▶ **Task to complete**
After finding the line containing "eb_schema : string;" below, please output that line and each following one through the line containing "if negb (String.eqb", exactly as written.
··· Material for this exercise
(* ===== verification/AdminPairing.v ===== *)
(** * Pairing a relay with an exit

    compat-config/src/pairing.rs: the bundles, their checks and the route an
    exit bundle describes.  apps/admin/src/pairing.rs: issuing and accepting a
    bundle; main.rs: [refresh_stale_subscription_service].  The JSON form of a
    bundle, standard input and output and the random draws are inputs. *)

From S2P Require Import Prelude Strs Net NetText AddressPolicy Credentials Grants Json Contract Render.
From S2P Require Import Deployment StaticRevision Server ServerPolicy Store ConfigApply TomlEdit AdminApply AdminSteps Archive AdminUsers AdminRevocation AdminRevision AdminRotate AdminRestore AdminEgress.
From Stdlib Require Import Ascii.

(** ** Bundles *)

Module Pairing.
Import Contract.Contract Render Deployment.

Definition EXIT_BUNDLE_SCHEMA : string := "singbox-vpn-exit-pairing/1".
Definition HAIRPIN_BUNDLE_SCHEMA : string := "singbox-vpn-hairpin-pairing/1".

Record PairedNode := {
  pn_node_id : string;
  pn_host : string;
  pn_port : Z;
  pn_server_name : string;
  pn_reality_public_key : string;
  pn_reality_short_id : string }.
Record ExitPairingBundle := { eb_schema : string; eb_exit : PairedNode; eb_vless_flow : EndpointVlessFlow; eb_uuid : string }.
Record HairpinPairingBundle := { hb_schema : string; hb_relay : PairedNode; hb_uuid : string }.

Inductive bundle_error :=
| NotJson | UnsupportedSchemaName (schema : string) | BadBundleNodeId | HostNotDialable | HostNotLowercase | BundlePortZero
| ServerNameEmpty | MalformedKey (e : Creds.cred_error) | MalformedShortId | MalformedUuid.

Section Checks.
Context (b64_decode : string -> option (list Z)).

Definition check_node (node : PairedNode) : result unit bundle_error :=
  if negb (is_ok (validate_node_id (pn_node_id node))) then Err BadBundleNodeId else
  if is_blank (pn_host node) || has_whitespace (pn_host node) || str_any (is_char "/") (pn_host node) then Err HostNotDialable else
  if negb (String.eqb (pn_host node) (to_ascii_lowercase (pn_host node))) then Err HostNotLowercase else
  if pn_port node =? 0 then Err BundlePortZero else
  if is_blank (pn_server_name node) then Err ServerNameEmpty else
  let? _ := map_err MalformedKey (Creds.validate_reality_public_key_shape b64_decode (pn_reality_public_key node)) in
  let sid := pn_reality_short_id node in
  if str_is_empty sid || negb (slen sid mod 2 =? 0) || (16 <? slen sid) || negb (str_all is_ascii_hexdigit sid) then Err MalformedShortId else
  Ok tt.
Definition check_uuid (uuid : string) : result unit bundle_error :=
  if Creds.is_uuid_v4_shaped uuid then Ok tt else Err MalformedUuid.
······
▶ **Output of the exercise**
Record ExitPairingBundle := { eb_schema : string; eb_exit : PairedNode; eb_vless_flow : EndpointVlessFlow; eb_uuid : string }.
Record HairpinPairingBundle := { hb_schema : string; hb_relay : PairedNode; hb_uuid : string }.

Inductive bundle_error :=
| NotJson | UnsupportedSchemaName (schema : string) | BadBundleNodeId | HostNotDialable | HostNotLowercase | BundlePortZero
| ServerNameEmpty | MalformedKey (e : Creds.cred_error) | MalformedShortId | MalformedUuid.

Section Checks.
Context (b64_decode : string -> option (list Z)).

Definition check_node (node : PairedNode) : result unit bundle_error :=
  if negb (is_ok (validate_node_id (pn_node_id node))) then Err BadBundleNodeId else
  if is_blank (pn_host node) || has_whitespace (pn_host node) || str_any (is_char "/") (pn_host node) then Err HostNotDialable else
  if negb (String.eqb (pn_host node) (to_ascii_lowercase (pn_host node))) then Err HostNotLowercase else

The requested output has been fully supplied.